> [Your objective]
Would you write out the lines from the one containing "induction n as [|c n IH]; simpl." to the end of the records below, exactly and in full, please?

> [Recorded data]
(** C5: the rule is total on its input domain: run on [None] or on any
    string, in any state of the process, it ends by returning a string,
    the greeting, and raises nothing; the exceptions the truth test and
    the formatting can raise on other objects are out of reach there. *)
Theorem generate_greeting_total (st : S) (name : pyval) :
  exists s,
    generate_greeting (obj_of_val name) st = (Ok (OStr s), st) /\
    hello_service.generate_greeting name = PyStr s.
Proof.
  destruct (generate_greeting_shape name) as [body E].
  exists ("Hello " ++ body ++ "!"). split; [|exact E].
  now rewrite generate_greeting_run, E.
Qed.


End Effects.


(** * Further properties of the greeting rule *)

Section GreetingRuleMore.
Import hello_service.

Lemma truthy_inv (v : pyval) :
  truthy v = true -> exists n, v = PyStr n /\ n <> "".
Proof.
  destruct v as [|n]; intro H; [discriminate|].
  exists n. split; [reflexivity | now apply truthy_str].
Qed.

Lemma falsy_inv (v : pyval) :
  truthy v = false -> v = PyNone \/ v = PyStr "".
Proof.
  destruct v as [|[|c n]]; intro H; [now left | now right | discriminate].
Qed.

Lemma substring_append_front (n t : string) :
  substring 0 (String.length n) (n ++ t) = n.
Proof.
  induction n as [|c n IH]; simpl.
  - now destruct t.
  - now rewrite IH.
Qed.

> [Solution to this task]
  induction n as [|c n IH]; simpl.
  - now destruct t.
  - now rewrite IH.
Qed.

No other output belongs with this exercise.